Outcomes: This tutorial introduces the “Hello World” task of deep-learning: How to classify hand-written digits using norse
1. Installation#
import torch
import numpy as np
import matplotlib.pyplot as plt
We can simply install Norse through pip:
!pip install --quiet norse
2. Spiking neurons#
Spiking neuron models are given as (typically very simple) systems of ordinary differential equations. A common example used is the so called current based leaky integrate and fire neuron model (LIF). Its differential equation is given by \begin{align*} \dot{v} &= -(v - v_\text{reset}) + I \ \dot{I} &= -I + I_\text{in} \end{align*} together with jump and transition equations, that specify when a jump occurs and how the state variables change. A prototypical equation is a leaky integrator with constant current input \(I_\text{in}\), with jump condition \(v - 1 = 0\) and transition equation \(v^+ - v^- = -1\).

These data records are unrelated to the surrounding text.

Lemma entries_unset changed n bit :
  any_bit_set changed bit (Z.to_nat (Ty.count_structure_fields n)) = false ->
  Forall (fun e => bit_set changed e.1 = false) (path_entries n bit).
Proof.
  intros H. pose proof (Ty.count_structure_fields_nonneg n).
  eapply Forall_impl; [apply entries_range|]. cbn. intros e [? _].
  eapply any_bit_set_false; [exact H|lia].
Qed.

(** ** Trees that are written at a path *)

Class Tree (T : Type) := {
  node : list (bytes * T) -> T;
  upd : list bytes -> T -> T -> option T;
  upd_here : forall n v old pre post, n ∉ map fst pre ->
    upd [n] v (node (pre ++ (n, old) :: post)) = Some (node (pre ++ (n, v) :: post));
  upd_below : forall n p v old new pre post, n ∉ map fst pre -> p <> [] -> upd p v old = Some new ->
    upd (n :: p) v (node (pre ++ (n, old) :: post)) = Some (node (pre ++ (n, new) :: post));
}.

Section Run.
Context {T : Type} `{!Tree T} (conv : Val.DecodedValue -> T) (changed : bytes).
Hypothesis conv_node : forall fs, conv (Val.Structure fs) = node (map (fun nv => (nv.1, conv nv.2)) fs).

Abbreviation cmap := (map (fun nv : bytes * Val.DecodedValue => (nv.1, conv nv.2))).
Abbreviation run' := (run changed upd).
(* ===== verification/Pipeline.v ===== *)
(** * Monitor pipelining

    Credit-based flow control of a MONITOR subscription, end to end: the window
    the server grants at INIT and the ACK arm of
    [spvirit-server/src/handler.rs], the fan-out of [MonitorHub], and the ACKs
    of the client's monitor loop ([spvirit-client/src/pva_client.rs]).  The
    connection is a pair of queues of frames; a step is a post, a frame that
    reaches the client or an ACK that reaches the server. *)

From stdpp Require Import gmap.
From S2P Require Import Prelude Utf8 Wire PvdTypes PvdEncode PvdDecode PvdSafety PvdRoundtrip PvdDelta Monitor.
From S2P Require Import PvRequest Packet Message NtTypes NtEncode NtView NtTree NtDelta NtWire DataFrames.
From S2P Require Import Bridge BridgeMerge BridgeOwned DeltaWire Gateway MonitorHub.

Local Open Scope Z_scope.

Module Pipeline.
Import NtTypes NtEncode DataFrames Message PayloadEq MonitorHub Gateway.

(** ** The client *)

Definition PVA_VERSION : Z := 2.

(** [(q / 2).max(1)]. *)
Definition ack_threshold (queue : Z) : Z := Z.max (queue / 2) 1.

(** The counter and the ACK that is due, if any. *)
Definition pipeline_ack_on_consume (consumed_since_ack threshold sid ioid : Z) (is_be : bool) : Z * option bytes :=
  let n := Z.min (consumed_since_ack + 1) u32_max in
  if threshold <=? n then
    (0, Some (encode_monitor_request sid ioid 0x80 (put_int is_be 4 n) PVA_VERSION is_be))
  else (n, None).

(** A frame in the client's loop: what is not data for this operation consumes no
    credit. *)
Definition client_consume (consumed threshold sid ioid : Z) (is_be : bool) (frame : bytes) : Z * option bytes :=
  match monitor_data_body frame ioid is_be with
  | None => (consumed, None)
  | Some _ => pipeline_ack_on_consume consumed threshold sid ioid is_be
  end.

(** The body of the client's INIT: the request, then the queue size. *)
Definition init_body (pv_request : bytes) (queue : Z) (is_be : bool) : bytes :=
  pv_request ++ put_int is_be 4 queue.

(** ** The server's handler *)

(** The window granted at INIT: the last four bytes of the body, clamped. *)
Definition init_window (subcmd : Z) (body : bytes) (is_be : bool) : Z :=
  let pipeline_enabled := negb (Z.land subcmd 0x80 =? 0) in
  if pipeline_enabled && (4 <=? zlen body) then
    Z.min (get_int is_be (take 4 (drop (length body - 4) body))) MAX_PIPELINE_WINDOW
  else 0.

Record MonitorState := mkMonitorState { m_running : bool; m_pipeline_enabled : bool; m_nfree : Z }.

(** The START, STOP and ACK arm of MONITOR: the subscription in the registry and
    the connection's own record of it. *)
Definition monitor_control (op : Packet.PvaOpPayload) (is_be : bool) (conn ioid : Z) (subs : list MonitorSub)
    (mon : option MonitorState) : list MonitorSub * option MonitorState :=
  let subcmd := Packet.subcmd op in
  let body := Packet.body op in
  let start := Z.land subcmd 0x44 =? 0x44 in
  let stop := Z.land subcmd 0x44 =? 0x04 in
  let pipeline_ack := negb (Z.land subcmd 0x80 =? 0) in
  let nfree := if pipeline_ack && (4 <=? zlen body) then Some (get_int is_be (take 4 body)) else None in
  let running :=
    if start then true else if stop then false
    else match mon with Some m => m_running m | None => true end in
  let subs := fst (update_monitor_subscription subs conn ioid running nfree (Some pipeline_ack)) in
  let mon :=
    match mon with
    | None => None
    | Some m =>
      Some (mkMonitorState running (pipeline_ack || m_pipeline_enabled m)
        (match nfree with
         | Some v =>
           if pipeline_ack then Z.min (Z.min (m_nfree m + v) u32_max) MAX_PIPELINE_WINDOW
           else Z.min v MAX_PIPELINE_WINDOW
         | None => m_nfree m
         end))
    end in
  (subs, mon).

Definition apply_pv_request_filter (full : Ty.StructureDesc) (body : bytes) (is_be : bool) : Ty.StructureDesc * bool :=
  match PvRequest.decode_pv_request_fields body is_be with
  | Some fields => (PvRequest.filter_structure_desc full fields, true)
  | None => (full, false)
  end.

(** The INIT arm, once the descriptor of the PV is known: a stopped subscription
    with the window and the field filter of the request. *)
Definition monitor_init (op : Packet.PvaOpPayload) (version : Z) (is_be : bool) (conn : Z) (full_desc : Ty.StructureDesc)
    (subs : list MonitorSub) : list MonitorSub * option MonitorState :=
  let body := Packet.body op in
  let '(desc, has_filter) := apply_pv_request_filter full_desc body is_be in
  let pipeline_enabled := negb (Z.land (Packet.subcmd op) 0x80 =? 0) in
  let nfree := init_window (Packet.subcmd op) body is_be in
  (subs ++ [mkSub conn (Packet.ioid op) version is_be false pipeline_enabled nfree
              (if has_filter then Some desc else None) None],
   Some (mkMonitorState false pipeline_enabled nfree)).

(** A MONITOR request as the handler dispatches it: INIT, destroy, or start, stop
    and ACK.  [full_desc] is the descriptor of the PV, [None] when it is not
    found. *)
Definition handle_monitor (raw : bytes) (version : Z) (is_be : bool) (conn : Z) (full_desc : option Ty.StructureDesc)
    (subs : list MonitorSub) (mon : option MonitorState) : list MonitorSub * option MonitorState :=
  match decode_bytes raw with
  | Ok (Packet.Op op) =>
    let subcmd := Packet.subcmd op in
    if negb (Z.land subcmd 0x08 =? 0) then
      match full_desc with
      | Some full => monitor_init op version is_be conn full subs
      | None => (subs, mon)
      end
    else if negb (Z.land subcmd 0x10 =? 0) then (remove_monitor_subscription subs conn (Packet.ioid op), None)
    else if negb (Z.land subcmd 0x04 =? 0) || negb (Z.land subcmd 0x80 =? 0) then
      monitor_control op is_be conn (Packet.ioid op) subs mon
    else (subs, mon)
  | _ => (subs, mon)
  end.

(** ** A pipelined subscription *)

Record Pipe := mkPipe {
  sub : MonitorSub;
  mon : MonitorState;
  down : list bytes;
  consumed : Z;
  up : list bytes }.

Section Steps.
Context (sid queue : Z).

(** The network moves: a frame reaches the client, or an ACK the server. *)
Inductive net_step : Pipe -> Pipe -> Prop :=
| step_frame s f rest consumed' ack :
    down s = f :: rest ->
    client_consume (consumed s) (ack_threshold queue) sid (ioid (sub s)) (is_be (sub s)) f = (consumed', ack) ->
    net_step s (mkPipe (sub s) (mon s) rest consumed' (up s ++ option_list ack))
| step_ack s a rest full_desc sub' mon' :
    up s = a :: rest ->
    handle_monitor a (version (sub s)) (is_be (sub s)) (conn_id (sub s)) full_desc [sub s] (Some (mon s))
      = ([sub'], Some mon') ->
    net_step s (mkPipe sub' mon' (down s) (consumed s) rest).

Inductive step : Pipe -> Pipe -> Prop :=
| step_post s now_prev now payload sub' frame :
    plan_sub now_prev now payload (sub s) = (sub', frame) ->
    step s (mkPipe sub' (mon s) (down s ++ map (pending_bytes now payload) (option_list frame)) (consumed s) (up s))
| step_snapshot s now_prev now payload sub' sent :
    send_sub now_prev now payload (sub s) = (sub', sent) ->
    step s (mkPipe sub' (mon s) (down s ++ map (fun m => m.1.2) (option_list sent)) (consumed s) (up s))
| step_net s s' : net_step s s' -> step s s'.

(** A subscription that has been started, with the window of its INIT. *)
Definition started (sb : MonitorSub) (body : bytes) : Pipe :=
  let w := init_window 0x88 body (is_be sb) in
  mkPipe (mkSub (conn_id sb) (ioid sb) (version sb) (is_be sb) true true w (filtered_desc sb) None)
    (mkMonitorState true true w) [] 0 [].

(** [n] moves of the network. *)
Inductive net_run : nat -> Pipe -> Pipe -> Prop :=
| net_done s : net_run O s s
| net_more n s s' s'' : net_step s s' -> net_run n s' s'' -> net_run (S n) s s''.

Inductive reachable (init : Pipe) : Pipe -> Prop :=
| reach_init : reachable init init
| reach_step s s' : reachable init s -> step s s' -> reachable init s'.

End Steps.

(** ** Frames and ACKs are recognised *)

(** Every frame of the builders is data for the subscriber's operation. *)
Lemma built_frame_data now_prev now sb payload b :
  u32_ok (ioid sb) = true -> build_monitor_frame now_prev now sb payload = Some b ->
  is_Some (monitor_data_body b (ioid sb) (is_be sb)).
Proof.
  intros Hi H. unfold build_monitor_frame in H.
  assert (exists bitset values, b = finish_monitor_data (ioid sb) 0 (version sb) bitset values (is_be sb)) as (x & y & ->).
  { unfold encode_monitor_data_response_filtered in H. rewrite monitor_full_frame in H.
    destruct (last_snapshot sb) as [prev|], (filtered_desc sb) as [desc|];
      [destruct (negb _); [discriminate|] |destruct (payload_eq prev payload); [discriminate|] | |];
      destruct (NtView.encode_nt_payload_filtered _ _ _ _) as [x y] eqn:E || idtac; injection H as <-; eauto. }
  rewrite body_of_frame by done. eauto.
Qed.

Definition ack_frame (sid ioid n : Z) (is_be : bool) : bytes :=
  encode_monitor_request sid ioid 0x80 (put_int is_be 4 n) PVA_VERSION is_be.

Lemma monitor_request_decodes sid ioid subcmd body is_be :
  u32_ok sid = true -> u32_ok ioid = true -> zlen body <= u32_max - 32 ->
  decode_bytes (encode_monitor_request sid ioid subcmd body PVA_VERSION is_be)
  = Ok (Packet.Op (Packet.mkOp sid ioid subcmd body 13 false None None None)).
Proof.
  intros Hs Hi Hb. unfold encode_monitor_request, encode_op_request.
  rewrite <- (app_nil_r (frame _ _ _ _ _)). apply decode_bytes_frame.
  - autorewrite with codec_len. unfold u32_max in *. cbn. lia.
  - dispatch. now rewrite op_request_encode.
Qed.

Lemma ack_handled sid n sb full_desc mon :
  u32_ok sid = true -> u32_ok (ioid sb) = true -> 0 <= n < 2 ^ 32 ->
  handle_monitor (ack_frame sid (ioid sb) n (is_be sb)) (version sb) (is_be sb) (conn_id sb) full_desc [sb] (Some mon)
  = ([mkSub (conn_id sb) (ioid sb) (version sb) (is_be sb) (m_running mon) true (Z.min n MAX_PIPELINE_WINDOW)
        (filtered_desc sb) (last_snapshot sb)],
     Some (mkMonitorState (m_running mon) true (Z.min (Z.min (m_nfree mon + n) u32_max) MAX_PIPELINE_WINDOW))).
Proof.
  intros Hs Hi Hn. unfold handle_monitor, ack_frame. rewrite monitor_request_decodes by (done || (rewrite zlen_put_int; done)).
 
  cbn [Packet.subcmd Packet.ioid Z.land Z.eqb negb orb Pos.land].
  unfold monitor_control. cbn [Packet.subcmd Packet.body]. rewrite zlen_put_int.
  rewrite take_ge by (pose proof (zlen_put_int (is_be sb) 4 n); unfold zlen in *; lia).
  rewrite get_put_int_small by (cbn; lia). unfold update_monitor_subscription, alter_sub, update_sub.
  now rewrite !Z.eqb_refl.
Qed.
(* ===== verification/Text.v ===== *)
(** * Text of the standard library

    What the IOC uses of [str]: trimming of white space, ASCII lower case,
    suffixes, and the parsers of [f64] and [i32], on the UTF-8 bytes of a string.
    A decimal is rounded to the nearest [f64], ties to even. *)

From Stdlib Require Import ZArith Floats.SpecFloat.
From S2P Require Import Prelude Utf8 Wire PvdTypes NtTypes F64.

Local Open Scope Z_scope.

Module Text.

(** The code points with the White_Space property, in UTF-8. *)
Definition whitespace : list bytes :=
  [[9]; [10]; [11]; [12]; [13]; [32]; [0xC2; 0x85]; [0xC2; 0xA0]; [0xE1; 0x9A; 0x80];
   [0xE2; 0x80; 0x80]; [0xE2; 0x80; 0x81]; [0xE2; 0x80; 0x82]; [0xE2; 0x80; 0x83]; [0xE2; 0x80; 0x84]; [0xE2; 0x80; 0x85];
   [0xE2; 0x80; 0x86]; [0xE2; 0x80; 0x87]; [0xE2; 0x80; 0x88]; [0xE2; 0x80; 0x89]; [0xE2; 0x80; 0x8A];
   [0xE2; 0x80; 0xA8]; [0xE2; 0x80; 0xA9]; [0xE2; 0x80; 0xAF]; [0xE2; 0x81; 0x9F]; [0xE3; 0x80; 0x80]].

Fixpoint strip_prefix (p s : bytes) : option bytes :=
  match p, s with
  | [], _ => Some s
  | x :: p, y :: s => if x =? y then strip_prefix p s else None
  | _ :: _, [] => None
  end.

Fixpoint strip_any (ps : list bytes) (s : bytes) : option bytes :=
  match ps with
  | [] => None
  | p :: ps => match strip_prefix p s with Some s => Some s | None => strip_any ps s end
  end.

(** Every round drops a byte. *)
Fixpoint strip_all (fuel : nat) (ps : list bytes) (s : bytes) : bytes :=
  match fuel with
  | O => s
  | S fuel => match strip_any ps s with Some s => strip_all fuel ps s | None => s end
  end.

Definition trim_start (s : bytes) : bytes := strip_all (length s) whitespace s.
Definition trim_end (s : bytes) : bytes := rev (strip_all (length s) (map (@rev Z) whitespace) (rev s)).
Definition trim (s : bytes) : bytes := trim_end (trim_start s).

Definition to_ascii_lowercase (s : bytes) : bytes := map (fun b => if (65 <=? b) && (b <=? 90) then b + 32 else b) s.

Definition strip_suffix (p s : bytes) : option bytes :=
  match strip_prefix (rev p) (rev s) with Some r => Some (rev r) | None => None end.

(** ** Numbers *)

(** The leading digits: their value after [acc], how many, and the rest. *)
Fixpoint digits (acc : Z) (s : bytes) : Z * Z * bytes :=
  match s with
  | b :: s' =>
    if (48 <=? b) && (b <=? 57) then
      let '(v, n, rest) := digits (10 * acc + (b - 48)) s' in (v, n + 1, rest)
    else (acc, 0, s)
  | [] => (acc, 0, [])
  end.

(** An optional sign. *)
Definition sign (s : bytes) : bool * bytes :=
  match s with
  | 43 :: s => (false, s)
  | 45 :: s => (true, s)
  | _ => (false, s)
  end.

(** [(-1)^neg * m * 10^e], rounded. *)
Definition of_decimal (neg : bool) (m e : Z) : spec_float :=
  match m with
  | Zpos p =>
    if 0 <=? e then binary_normalize 53 1024 ((if neg then -1 else 1) * (m * 10 ^ e)) 0 neg
    else SFdiv 53 1024 (S754_finite neg p 0) (S754_finite false (Z.to_pos (10 ^ (- e))) 0)
  | _ => S754_zero neg
  end.

(** The exponent behind the digits; the whole text must be used. *)
Definition exponent (s : bytes) : option Z :=
  match s with
  | [] => Some 0
  | b :: s =>
    if (b =? 101) || (b =? 69) then
      let '(neg, s) := sign s in
      let '(v, n, rest) := digits 0 s in
      if (0 <? n) && bool_decide (rest = []) then Some (if neg then - v else v) else None
    else None
  end.

(** [s.parse::<f64>()], as a bit pattern. *)
Definition parse_f64 (s : bytes) : option Z :=
  let '(neg, s) := sign s in
  let word := to_ascii_lowercase s in
  if bool_decide (word = str "inf") || bool_decide (word = str "infinity") then Some (F64.of_spec (S754_infinity neg))
  else if bool_decide (word = str "nan") then Some (F64.of_spec S754_nan)
  else
    let '(m, n1, rest) := digits 0 s in
    let '(m, n2, rest) := match rest with 46 :: rest => digits m rest | _ => (m, 0, rest) end in
    if n1 + n2 =? 0 then None
    else match exponent rest with
         | Some e => Some (F64.of_spec (of_decimal neg m (e - n2)))
         | None => None
         end.

(** [s.parse::<i32>()]. *)
Definition parse_i32 (s : bytes) : option Z :=
  let '(neg, s) := sign s in
  let '(v, n, rest) := digits 0 s in
  let v := if neg then - v else v in
  if (0 <? n) && bool_decide (rest = []) && (F64.i32_min <=? v) && (v <=? F64.i32_max) then Some v else None.

Example parse_samples :
  (parse_f64 (str "0.1"), parse_f64 (str "1e9"), parse_f64 (str ".5"), parse_f64 (str "5."), parse_f64 (str "1e-6"))
  = (Some 0x3FB999999999999A, Some 0x41CDCD6500000000, Some 0x3FE0000000000000, Some 0x4014000000000000,
     Some 0x3EB0C6F7A0B5ED8D) /\
  (parse_f64 (str "."), parse_f64 (str "e5"), parse_f64 (str "1e"), parse_f64 (str ""), parse_f64 (str "-inf"), parse_f64 (str "1e400"))
  = (None, None, None, None, Some 0xFFF0000000000000, Some 0x7FF0000000000000) /\
  (parse_f64 (str "5e-324"), parse_f64 (str "2e-324"), parse_f64 (str "179769313486231570000000000000000000000"))
  = (Some 1, Some 0, Some 0x47E0E7C9EEBC4449) /\
  (parse_i32 (str "-2147483648"), parse_i32 (str "2147483648"), parse_i32 (str "+7"), parse_i32 (str "-"), parse_i32 (str "1 "))
  = (Some (-2147483648), None, Some 7, None, None).
Proof. vm_compute. done. Qed.

Example trim_samples :
  (trim (str "  PASSIVE  "), trim [0xC2; 0xA0; 65; 0xE3; 0x80; 0x80; 9], strip_suffix (str "second") (str "10 second"))
  = (str "PASSIVE", [65], Some (str "10 ")).
Proof. vm_compute. done. Qed.

End Text.
(** The guard around [start] clears PACT on its own record only: when C's device
    support panics in a pass that A's forward link started, A stays braked. *)
Theorem panic_strands_callers :
  let s' := (process sample_clock drivers (mkId 0 0) (mkSt braked_set (mkCtx [] [] [] 0 0 tt))).2 in
  pacts s' = [true; false; false] /\
  process sample_clock drivers (mkId 0 0) (mkSt (members s') (mkCtx [] [] [] 0 0 tt)) = (Ok tt, mkSt (members s') (mkCtx [] [] [] 0 0 tt)).
Proof. vm_compute. done. Qed.

Lemma process_safe_witness :
  let '(r, s') := process sample_clock drivers (mkId 0 0) sample_state in
  set_ok (members s') /\ match r with Panic => device_panics drivers | OutOfFuel => False | _ => depth (ctx s') = 0 end.
Proof.
  pose proof (process_safe sample_clock drivers (mkId 0 0) sample_state drivers_balanced sample_set_ok ltac:(cbn; lia) eq_refl) as H.
  destruct (process sample_clock drivers (mkId 0 0) sample_state) as [r s']. destruct H as (H1 & _ & H2). split; [exact H1|].
  destruct r; try apply H2; exact H2.
Defined.

Lemma values_keep_types_witness :
  let '(rs, evs) := run sample_clock drivers
    [EWrite (mkId 0 1) FVal (Double (Float.of_Z 12)); EProcess (mkId 0 0); EProcess (mkId 0 2); EComplete (mkId 0 1)] sample_set 0 tt in
  set_ok rs /\ Forall (fun ev => event_ok (skeleton <$> sample_set) ev \/ ev = own_event) evs.
Proof.
  pose proof (values_keep_types sample_clock drivers _ _ 
    [EWrite (mkId 0 1) FVal (Double (Float.of_Z 12)); EProcess (mkId 0 0); EProcess (mkId 0 2); EComplete (mkId 0 1)] sample_set 0 tt
    drivers_balanced drivers_post sample_set_ok ltac:(repeat constructor; cbn; lia)) as H.
  destruct (run _ _ _ _ _ _) as [rs evs]. destruct H as (H1 & _ & H2). split; [exact H1|exact H2].
Defined.

(** B is waiting on device support that has finished. *)
Definition waiting_state : @St unit :=
  mkSt (<[1%nat := upd_common (set_pact true) (sample_rec (str "B") LongIn (Long 7) no_link no_link (to 0 true))]> sample_set)
    (mkCtx [] [] [] 0 0 tt).
Definition collecting : Registry unit :=
  fun id => if (slot id =? 1)%nat then Some (fun _ _ c => (Some Complete, c)) else None.

Lemma completion_once_witness :
  let s' := (complete_async sample_clock collecting (mkId 0 1) waiting_state).2 in
  pacts s' !! 1%nat = Some false /\ complete_async sample_clock collecting (mkId 0 1) s' = (Ok tt, s').
Proof.
  apply (completion_once sample_clock collecting (mkId 0 1) waiting_state).
  - unfold collecting. intros id start n b c o c'. destruct (_ =? _)%nat; intros [= <-]; by intros [= <- <-].
  - unfold synchronous, collecting. intros start n b c. destruct (_ =? _)%nat; now intros [= <-].
  - split; repeat constructor; cbn; try done; try lia; unfold in_i32, F64.i32_min, F64.i32_max; lia.
  - cbn. lia.
  - reflexivity.
  - vm_compute. discriminate.
Defined.

Lemma sdis_cycle_fails_witness :
  process sample_clock no_registry (mkId 0 2) sample_state = (Err (TooDeep MAX_DEPTH (str "C")), sample_state).
Proof.
  apply (sdis_cycle_fails sample_clock no_registry (mkId 0 2) sample_state
    (sample_rec (str "C") Bi (Enum 1) no_link (to 2 true) no_link) FVal true (mkId 0 2)); reflexivity.
Defined.

End IocSafe.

from norse.torch.functional import (
lif_step,
lift,
lif_feed_forward_step,
lif_current_encoder,
LIFParameters,
)
N = 1 # number of neurons to consider
T = 100 # number of timesteps to integrate
p = LIFParameters()
v = torch.zeros(N) # initial membrane voltage
input_current = 1.1 * torch.ones(N)
voltages = []
for ts in range(T):
z, v = lif_current_encoder(input_current, v, p)
voltages.append(v)
voltages = torch.stack(voltages)
We can now plot the voltages over time:
plt.ylabel("v")
plt.xlabel("time [ms]")
plt.plot(voltages)
[<matplotlib.lines.Line2D at 0x7f995f3a6310>]
3. MNIST Task#
A common toy dataset to test machine learning approaches on is the MNIST handwritten digit recognition dataset. The goal is to distinguish handwritten digits 0..9 based on a 28x28 grayscale picture. Run the cell below to download the training and test data for MNIST.
import torchvision
BATCH_SIZE = 256
transform = torchvision.transforms.Compose(
[
torchvision.transforms.ToTensor(),
torchvision.transforms.Normalize((0.1307,), (0.3081,)),
]
)
train_data = torchvision.datasets.MNIST(
root=".",
train=True,
download=True,
transform=transform,
)
train_loader = torch.utils.data.DataLoader(
train_data, batch_size=BATCH_SIZE, shuffle=True
)
test_loader = torch.utils.data.DataLoader(
torchvision.datasets.MNIST(
root=".",
train=False,
transform=transform,
),
batch_size=BATCH_SIZE,
)
Downloading http://yann.lecun.com/exdb/mnist/train-images-idx3-ubyte.gz
Downloading http://yann.lecun.com/exdb/mnist/train-images-idx3-ubyte.gz to ./MNIST/raw/train-images-idx3-ubyte.gz
Extracting ./MNIST/raw/train-images-idx3-ubyte.gz to ./MNIST/raw
Downloading http://yann.lecun.com/exdb/mnist/train-labels-idx1-ubyte.gz
Downloading http://yann.lecun.com/exdb/mnist/train-labels-idx1-ubyte.gz to ./MNIST/raw/train-labels-idx1-ubyte.gz
Extracting ./MNIST/raw/train-labels-idx1-ubyte.gz to ./MNIST/raw
Downloading http://yann.lecun.com/exdb/mnist/t10k-images-idx3-ubyte.gz
Downloading http://yann.lecun.com/exdb/mnist/t10k-images-idx3-ubyte.gz to ./MNIST/raw/t10k-images-idx3-ubyte.gz
Extracting ./MNIST/raw/t10k-images-idx3-ubyte.gz to ./MNIST/raw
Downloading http://yann.lecun.com/exdb/mnist/t10k-labels-idx1-ubyte.gz
Downloading http://yann.lecun.com/exdb/mnist/t10k-labels-idx1-ubyte.gz to ./MNIST/raw/t10k-labels-idx1-ubyte.gz
Extracting ./MNIST/raw/t10k-labels-idx1-ubyte.gz to ./MNIST/raw
3.1 Encoding Input Data#
One of the distinguishing features of spiking neural networks is that they operate on temporal data encoded as spikes. Common datasets in machine learning of course don’t use such an encoding and therefore make a encoding step necessary. Here we choose to treat the grayscale value of an MNIST image as a constant current to produce input spikes to the rest of the network. Another option would be to interpret the grayscale value as a spike probabilty at each timestep.
Constant Current Encoder#
from norse.torch import ConstantCurrentLIFEncoder
We can easily visualise the effect of this choice of encoding on a sample image in the training data set
img, label = train_data[1]
plt.matshow(img[0])
plt.colorbar()
print(label)
0
T = 32
example_encoder = ConstantCurrentLIFEncoder(T)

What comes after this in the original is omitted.